━━ SOURCE RECORDS ━━

(* ===== verification/FutexWitness.v ===== *)
(** * Futexes on a running machine

    Concrete runs of wait and wake; and what a wake-up of the address 0 does to a thread that sleeps
    in a mutex. *)
From S2P Require Import Prelude Sched SchedProof SchedSwitch SchedSys SchedClaims SchedReasons Locks LocksProof LocksClaims LocksSched LocksWitness Futex.

Module FutexWitness.
Import SchedWitness LocksWitness.
#[local] Existing Instance ListQueue.
#[local] Existing Instance Types.
#[local] Existing Instance Machine.

(** Threads 2 and 5 of process 100; the user word at 0x1000 is 7. *)
Definition user_word (pb addr : Z) : Z := if addr =? 0x1000 then 7 else 0.
Definition f0 : FutexState := MkFutex s4 [1; 2; 5] (<[2 := 100]> (<[5 := 100]> ∅)) ∅.
Definition f1 : FutexState := (futex_wait user_word 5 100 0x1000 7 f0).2.

Lemma f1_waits : futex_wait user_word 5 100 0x1000 7 f0 = (true, f1).
Proof. vm_compute. reflexivity. Qed.

Lemma chain_eval s l : forallb (fun t => match heap (fsched s) !! t with Some _ => true | None => false end) l = true ->
  forall t, t ∈ l -> is_Some (heap (fsched s) !! t).
Proof. rewrite forallb_forall. intros Hf t Ht%list_elem_of_In%Hf. by destruct (heap (fsched s) !! t). Qed.

Lemma nodup_chain : NoDup [1; 2; 5].
Proof. apply (bool_decide_unpack _). vm_compute. exact I. Qed.

Lemma wake_witness : exists s', futex_wake 100 0x1000 3 f1 = (1, s') /\ wait_addr s' 5 = 0.
Proof.
  destruct (futex_wake_correct 100 0x1000 3 f1) as (s' & E & Hy & _).
  - exact nodup_chain.
  - apply chain_eval. vm_compute. reflexivity.
  - lia.
  - apply Nat.leb_le. vm_compute. reflexivity.
  - exists s'. assert (meant 100 0x1000 3 f1 = [5]) as Em by (vm_compute; reflexivity). rewrite Em in E, Hy. split; [exact E|]. apply (Hy 5). left.
Defined.

Lemma handshake_witness : exists k s2, futex_wake 100 0x1000 1 f1 = (k, s2) /\ st (fsched s2) 5 = State.Ready.
Proof.
  destruct (futex_no_lost_wakeup user_word 5 100 0x1000 7 f0 true f1 1) as [_ H].
  - vm_compute. reflexivity.
  - apply (chain_eval f0 [5]); [vm_compute; reflexivity|left].
  - exact nodup_chain.
  - apply (chain_eval f0 [1; 2; 5]). vm_compute. reflexivity.
  - exact f1_waits.
  - destruct (H eq_refl) as (_ & _ & H2). destruct H2 as (k & s2 & E & Hs & _); [lia| |vm_compute; reflexivity|exists k, s2; exact (conj E Hs)].
    assert (take FutexTargets (meant 100 0x1000 1 f1) = [5]) as -> by (vm_compute; reflexivity). left.
Defined.

(** Thread 5 sleeps in the mutex that thread 2 holds ([w8]).  Its futex address is 0, and its reason is
    [BR_Lock], so a wake-up of the address 0 by a thread of its process unblocks it; scheduled, it
    returns from [Acquire], and two threads hold the mutex. *)
Definition woken : FutexState := (futex_wake 100 0 1 (MkFutex (sched w8) [1; 2; 5] (<[2 := 100]> (<[5 := 100]> ∅)) ∅)).2.
Definition broken : World (list Z) Sched := go 1 (with_sched (result s4 (Schedule D true 1 (fsched woken))) w8).

Theorem futex_zero_breaks_mutex : (0, 2) ∈ held w8 /\ held broken = (0, 5) :: held w8.
Proof. split; [|vm_compute; reflexivity]. assert (held w8 = [(0, 2)]) as -> by (vm_compute; reflexivity). left. Qed.

End FutexWitness.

━━━

- WHAT IS REQUIRED:
Wherever the string "exact" occurs in the entries, copy that whole line.

- RESPONSE BELOW:
Proof. apply (bool_decide_unpack _). vm_compute. exact I. Qed.
  - exact nodup_chain.
  - exists s'. assert (meant 100 0x1000 3 f1 = [5]) as Em by (vm_compute; reflexivity). rewrite Em in E, Hy. split; [exact E|]. apply (Hy 5). left.
  - exact nodup_chain.
  - exact f1_waits.
  - destruct (H eq_refl) as (_ & _ & H2). destruct H2 as (k & s2 & E & Hs & _); [lia| |vm_compute; reflexivity|exists k, s2; exact (conj E Hs)].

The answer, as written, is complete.